While the effects on memory accuracy remain unclear, reductions in memory confidence, vividness and detail following repeated checking are well established and have been replicated in studies utilising both virtual (Boschen & Vuksanovic, 2007; Dek et al., 2010; Medway & Jones, 2013) and functional stimuli (Coles, Radomsky & Horng, 2006; Radomsky & Alcolado, 2010; Radomsky et al., 2014). A number of studies have begun to test the limits of the repeated checking effect. Coles, Radomsky and Horng (2006) using a functional stove showed that varying the number of checking trials resulted in significant reductions in metamemory

occurring after as few as 5-10 relevant checks. Additional trend analyses for this study revealed that such effects were detectable even after only two checks. At present no studies have reviewed the impact of increased checking trials on memory accuracy above the 20 trials used in the original paradigm. However a recent study

has suggested that physically ‘checking’ itself may not be necessary for these effects to occur and simply repeatedly using an object can have the same effects on

metamemory. Medway & Jones (2013) adapted the virtual stove paradigm to compare repeated checking with repeated stimuli use, where the ‘check’ step was removed, and found significant reductions in memory confidence, vividness and detail as well as slight reductions in memory accuracy. This provides support for the hypothesis that reductions in metamemory may be the result of increased familiarity rather than something unique to checking and suggests that alongside other factors proposed by Rachman (2002) that repeated object use may serve as a precursor to repeated checking.

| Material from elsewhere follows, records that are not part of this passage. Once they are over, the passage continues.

(** * Load-prediction service: a shallow embedding of [ml-service]

    The development follows the Python modules that carry the
    algorithmic content of the repository:

    - [app.py]: the serving process (module [App] below): feature
      extraction, the confidence interval, the health, metrics, predict
      and record_actual handlers over the module-level globals;
    - [generate_data.py]: the synthetic workload generator (module
      [GenerateData] below) and its lagged feature columns;
    - [train_model.py]: the preparation of the training matrix (module
      [TrainModel] below).

    Modelling conventions.
    - Python numbers (ints and floats) are exact rationals [Q]; literals
      such as [0.95] or [1.5] are the rationals they denote. Statements
      about sizes and orderings carry over to doubles; exact identities
      need not, and [AppBinary64] repeats the confidence interval on
      binary64 to show where they stop.
    - A naive [datetime] is the number of microseconds since
      0001-01-01T00:00:00; its calendar fields are computed from it the way
      CPython computes them from the proleptic Gregorian ordinal.
    - A raised exception is [Raise msg], [msg] being [str(e)].
    - The module globals are an explicit record threaded through the
      handlers; [try/except] keeps the assignments made before the raise.
    - Request bodies are decoded JSON objects whose fields, when present,
      have the documented type (a field holding JSON null is outside of
      the model for predict; for record_actual null and absent coincide,
      as [dict.get] makes them).
    - Library code (the estimator, the scaler, the ISO-8601 parser, the
      pseudo-random generators) is taken as a parameter. *)

From Stdlib Require Import ZArith QArith Qround Qabs Qminmax Lia Lqa Bool Ascii String.
From Stdlib Require PrimFloat.
From stdpp Require Import base list strings.

Local Open Scope Z_scope.

(** ** Exceptions *)

Inductive result (A : Type) : Type :=
  | Ok (a : A)
  | Raise (msg : string).
Arguments Ok {A} a.
Arguments Raise {A} msg.

(** ** Python and NumPy numerics on exact rationals *)

Module Num.

Definition Qlt_bool (x y : Q) : bool := negb (Qle_bool y x).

Van den Hout & Kindt (2003a; 2003b; 2004) proposed that reductions in metamemory as a result of repeated checking may be explained by coding shifting from perceptual processing to more semantic processing. This was explored in their series of experiments utilising the virtual stove paradigm, where participants who were in the relevant checking condition were more likely to report only ‘knowing’ which knobs they had checked rather than being able to ‘remember’ in comparison to participants in the irrelevant checking condition. This finding has since been replicated (Coles, Radomsky & Horng, 2006; Radomsky, Gilchrist & Dussault, 2006) providing further support for this hypothesis. Boschen, Wilson & Farrell (2011) attempted to build on this finding utilising a computerised virtual stove task where the stimulus would change colour every 5 checks, the aim of this was to test if memory distrust can be ameliorated through the use of novel stimuli. In line with this hypothesis, participants in the relevant checking condition did not experience the decrease in memory confidence, vividness and detail seen in other studies. The results of this study suggest the potential for interventions aimed at increasing the

novelty of checks may limit the effects of repeated checking or object use. However a factor that may limit their generalisability is that while distinctiveness and novelty can be easily achieved within a computerised task they may be more challenging to replicate in real life settings.